» BRIEF
Scan the entries below for the word "csimpl". Copy out every line in which it occurs.
Start of RAW DATA
Definition ctx_encrypt_rtcp (decrypted : bytes) : sm (Context C D) bytes :=
  do! _ <- sguard (len decrypted <? 8) ErrTooShortRtcp;
  do! _ <- slift (rtcp_header_unmarshal decrypted);
  do! ssrc <- slift (ssrc_at_4 decrypted);
  do! st <- get_srtcp_ssrc_state ssrc;
  let i := u64 (srtcp_index st + 1) in
  let i := if MAX_SRTCP_INDEX <? i then 0 else i in
  do! _ <- smodify (put_srtcp ssrc (mkSrtcpState i (rst_ssrc st) (rst_detector st)));
  do! c <- sgets cipher;
  slift (encrypt_rtcp c decrypted i ssrc).

End Context.

(** * The trait objects [Context::new] builds *)

Inductive AnyCipher := Gcm (c : CipherAeadAesGcm) | Cm (c : CipherAesCmHmacSha1).

#[export] Instance any_cipher `{BytesCrate, CryptoCrates} : Cipher AnyCipher := {|
  rtp_auth_tag_len c := match c with Gcm c => rtp_auth_tag_len c | Cm c => rtp_auth_tag_len c end;
  rtcp_auth_tag_len c := match c with Gcm c => rtcp_auth_tag_len c | Cm c => rtcp_auth_tag_len c end;
  aead_auth_tag_len c := match c with Gcm c => aead_auth_tag_len c | Cm c => aead_auth_tag_len c end;
  get_rtcp_index c := match c with Gcm c => get_rtcp_index c | Cm c => get_rtcp_index c end;
  encrypt_rtp c := match c with Gcm c => encrypt_rtp c | Cm c => encrypt_rtp c end;
  decrypt_rtp c := match c with Gcm c => decrypt_rtp c | Cm c => decrypt_rtp c end;
  encrypt_rtcp c := match c with Gcm c => encrypt_rtcp c | Cm c => encrypt_rtcp c end;
  decrypt_rtcp c := match c with Gcm c => decrypt_rtcp c | Cm c => decrypt_rtcp c end;
|}.
Definition cookie_echo_header (c : ChunkCookieEcho) : ChunkHeader :=
  mkChunkHeader CT_COOKIE_ECHO 0 (u16 (len (cookie c))).

Definition cookie_echo_unmarshal (raw : bytes) : res ChunkCookieEcho :=
  let! header := chunk_header_unmarshal raw in
  if negb (ch_typ header =? CT_COOKIE_ECHO) then Err ErrChunkTypeNotCookieEcho
  else
    let! cookie := slice raw CHUNK_HEADER_SIZE (CHUNK_HEADER_SIZE + ch_value_length header) in
    Ok (mkCookieEcho cookie).

Definition cookie_echo_marshal_to (c : ChunkCookieEcho) (buf : bytes) : res (Z * bytes) :=
  let! (_, buf) := chunk_header_marshal_to (cookie_echo_header c) buf in
  let buf := buf ++ cookie c in
  Ok (len buf, buf).

#[export] Instance cookie_echo_chunk : Chunk ChunkCookieEcho :=
  {| chunk_header := cookie_echo_header; chunk_unmarshal := cookie_echo_unmarshal;
     chunk_marshal_to := cookie_echo_marshal_to; value_length := λ c, len (cookie c) |}.

#[export] Instance cookie_ack_chunk : Chunk ChunkCookieAck :=
  {| chunk_header := λ _, mkChunkHeader CT_COOKIE_ACK 0 (u16 0);
     chunk_unmarshal := λ raw,
       let! header := chunk_header_unmarshal raw in
       if negb (ch_typ header =? CT_COOKIE_ACK) then Err ErrChunkTypeNotCookieAck else Ok mkCookieAck;
     chunk_marshal_to := λ _ buf, chunk_header_marshal_to (mkChunkHeader CT_COOKIE_ACK 0 (u16 0)) buf;
     value_length := λ _, 0 |}.

#[export] Instance shutdown_ack_chunk : Chunk ChunkShutdownAck :=
  {| chunk_header := λ _, mkChunkHeader CT_SHUTDOWN_ACK 0 (u16 0);
     chunk_unmarshal := λ raw,
       let! header := chunk_header_unmarshal raw in
       if negb (ch_typ header =? CT_SHUTDOWN_ACK) then Err ErrChunkTypeNotShutdownAck else Ok mkShutdownAck;
     chunk_marshal_to := λ _ buf, chunk_header_marshal_to (mkChunkHeader CT_SHUTDOWN_ACK 0 (u16 0)) buf;
     value_length := λ _, 0 |}.
Lemma push_all_spec u m q :
  counted q → Forall (λ c, unordered c = u) m →
  let q' := foldl pending_push q m in
  counted q' ∧ selected q' = selected q ∧ unordered_is_selected q' = unordered_is_selected q ∧
  unordered_queue q' = unordered_queue q ++ (if u then m else []) ∧
  ordered_queue q' = ordered_queue q ++ (if u then [] else m).
Proof.
  intros Hq Hm. revert q Hq. induction Hm as [|c m Hc Hm IH]; intros q Hq; cbn zeta; cbn [foldl].
  { destruct u; rewrite !app_nil_r; done. }
  destruct (IH (pending_push q c)) as (H1 & -> & -> & -> & ->); [by apply push_counted|].
  split_and!; [done..| |]; cbn; rewrite Hc; destruct u; by rewrite <- ?app_assoc.
Qed.

Lemma remainder_flag u l : remainder u l → Forall (λ c, unordered c = u) l.
Proof. induction l as [|c [|c' l] IH]; intros H; [done|by destruct H; repeat constructor|].
  destruct H as (? & _ & _ & ?). constructor; [done|by apply IH]. Qed.

Lemma message_flag u m : message u m → Forall (λ c, unordered c = u) m.
Proof.
  destruct m as [|c [|c' l]]; [done|intros [? _]; by repeat constructor|].
  intros (? & _ & _ & ?). constructor; [done|]. by apply remainder_flag.
Qed.

(** Queueing the fragments of one more message. *)
Lemma push_message q cur us os u m :
  pending_ok q cur us os → message u m →
  pending_ok (foldl pending_push q m) cur (if u then us ++ [m] else us) (if u then os else os ++ [m]).
Proof.
  intros R Hm. pose proof R as [H1 H2 H3 H4 H5 H6 H7].
  destruct (push_all_spec u m q ltac:(by split) (message_flag u m Hm)) as ([C1 C2] & Es & Eu & Uq & Oq).
  split; [| | | | |done|done]; rewrite ?Es, ?Eu, ?Uq, ?Oq.
  - rewrite H1. destruct u; rewrite ?concat_app; csimpl; by rewrite ?app_nil_r, ?app_assoc.
  - rewrite H2. destruct u; rewrite ?concat_app; csimpl; by rewrite ?app_nil_r, ?app_assoc.
  - destruct u; [|done]. apply Forall_app. by repeat constructor.
  - destruct u; [done|]. apply Forall_app. by repeat constructor.
  - done.
Qed.

(** The pending queue sends whole messages.  Whatever messages are queued, draining it
    gives first the rest of the message that was begun, then the unordered messages, then the
    ordered ones, each in the order they were queued and with its fragments together; every
    single pop keeps the queue well formed and its counters exact, and so does queueing a
    message at any moment. *)
Theorem pending_queue_messages q cur us os u m :
  pending_ok q cur us os → message u m →
  (∃ q', drain (length (cur ++ concat us ++ concat os)) q = (cur ++ concat us ++ concat os, q') ∧
         unordered_queue q' = [] ∧ ordered_queue q' = [] ∧ queue_len q' = 0 ∧ pend_n_bytes q' = 0) ∧
  (∃ cur' us' os', pending_ok (snd (pop_next q)) cur' us' os' ∧
     cur ++ concat us ++ concat os =
       match fst (pop_next q) with Some c => [c] | None => [] end ++ cur' ++ concat us' ++ concat os') ∧
  pending_ok (foldl pending_push q m) cur (if u then us ++ [m] else us) (if u then os else os ++ [m]).
Proof.
  intros R Hm. split_and!; [| |by apply push_message].
  - destruct (drain_spec _ q cur us os R (le_n _)) as (q' & E & R'). exists q'. split; [done|].
    pose proof (po_unordered _ _ _ _ R') as U. pose proof (po_ordered _ _ _ _ R') as O'.
    assert (unordered_queue q' = []) as U0 by (rewrite U; by destruct (selected q'), (unordered_is_selected q')).
    assert (ordered_queue q' = []) as O0 by (rewrite O'; by destruct (selected q'), (unordered_is_selected q')).
    split_and!; [done..| |].
    + by rewrite (po_len _ _ _ _ R'), U0, O0.
    + by rewrite (po_bytes _ _ _ _ R'), U0, O0.
  - pose proof (pop_next_spec q cur us os R) as Hs. unfold schedule in Hs.
    destruct (cur ++ concat us ++ concat os) as [|c l] eqn:E.
    + rewrite Hs. exists [], [], []. split; [|done]. by apply (schedule_nil q cur us os).
    + destruct Hs as (q' & cur' & us' & os' & -> & R' & ->). by exists cur', us', os'.
Qed.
End of RAW DATA
» SOLVED PROBLEM
  - rewrite H1. destruct u; rewrite ?concat_app; csimpl; by rewrite ?app_nil_r, ?app_assoc.
  - rewrite H2. destruct u; rewrite ?concat_app; csimpl; by rewrite ?app_nil_r, ?app_assoc.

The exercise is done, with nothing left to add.